Random Number Generation

High-throughput random number generators (RNGs) are required in many applications such as cryptography, signal processing, simulation methods, probabilistic algorithms, etc. Their data rate is not the only important characteristic, their randomness quality is also a key parameter in some critical applications.

Two main kinds of RNGs exist:

  • True random number generators (TRNGs), they use a physical noise source to produce a random signal. TRNGs produce unpredictable random streams but with a limited data rate (up to a few Mb.s-1).
  • Pseudo random number generators (PRNGs), they use computational methods to produce random sequences with a very high data rate but with a (hopefully very long) periodic behavior. PRNGs cannot be used alone in security applications, they need to be initialized by TRNG seeds.

The CAIRN team works on hardware TRNGs with a high throughput and high randomness quality. We also designed and implemented a complete method for the on-line and real-time monitoring of the randomness quality in the RNG chip for ASIC and FPGA implementations.

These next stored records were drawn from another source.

Lemma flags_take_effect_witness :
  let atoi := λ s : string,
    if String.eqb s "6" then 6 else if String.eqb s "12" then 12 else 0 in
  String.prefix "-c" "-c" = true ∧ String.prefix "-t" "-tries" = true
  ∧ parse_args atoi ["mastermind"; "-tries"; "12"; "-c"; "6"] = Some (6, 12)
  ∧ clamp_config (6, 12) = ([], (6, 12)).
Proof.
  intros atoi. split; [reflexivity|]. split; [reflexivity|].
  destruct (flags_take_effect atoi "mastermind" "-c" "-tries" "6" "12"
              eq_refl eq_refl) as (_ & Hp & _ & _ & Hcl).
  split; [exact Hp|].
  apply (Hcl ltac:(change (atoi "6") with 6; lia)
             ltac:(change (atoi "12") with 12; lia)).
Defined.

(** * The score and the order of the positions *)

Lemma filter_length_Permutation {A} (f : A → bool) (l k : list A) :
  l ≡ₚ k → length (List.filter f l) = length (List.filter f k).
Proof.
  induction 1 as [|x l k _ IH|x y l|l k m _ IH1 _ IH2]; simpl.
  - done.
  - destruct (f x); simpl; by rewrite IH.
  - by destruct (f x), (f y).
  - by rewrite IH1.
Qed.

Lemma exact_count_combine (A B : list Z) :
  length A = 4%nat → length B = 4%nat →
  exact_count A B =
  Z.of_nat (length (List.filter (λ p, p.1 =? p.2) (combine A B))).
Proof.
  intros (a & b & c & d & ->)%length4 (e & f & g & h & ->)%length4.
  unfold exact_count, slots, same_at. simpl.
  by destruct (a =? e), (b =? f), (c =? g), (d =? h).
Qed.

Lemma combine_fst_snd (A B : list Z) :
  length A = 4%nat → length B = 4%nat →
  map fst (combine A B) = A ∧ map snd (combine A B) = B.
Proof.
  intros (a & b & c & d & ->)%length4 (e & f & g & h & ->)%length4.
  by split.
Qed.

Lemma color_matches_Permutation colors A A' B B' :
  A' ≡ₚ A → B' ≡ₚ B →
  color_matches colors A' B' = color_matches colors A B.
Proof.
  intros HA HB. rewrite !color_matches_sum. apply sum_over_ext. intros v _.
  pose proof (proj1 (Permutation_count_occ Z.eq_dec A' A) HA v) as Ha.
  pose proof (proj1 (Permutation_count_occ Z.eq_dec B' B) HB v) as Hb.
  unfold occurrences. by rewrite Ha, Hb.
Qed.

Several TRNG architectures have been designed and implemented:

  • OCHRE V1: basic TRNG architectures in a 130 nm ASIC ST technology (1 mm2 circuit)
  • OCHRE V2: advanced TRNG architectures with on-line randomness quality monitoring in a 130 nm ASIC ST technology (4 mm2 circuit)
  • High data rate TRNG architectures with on-line randomness quality monitoring for Xilinx, Altera and Actel FPGAs.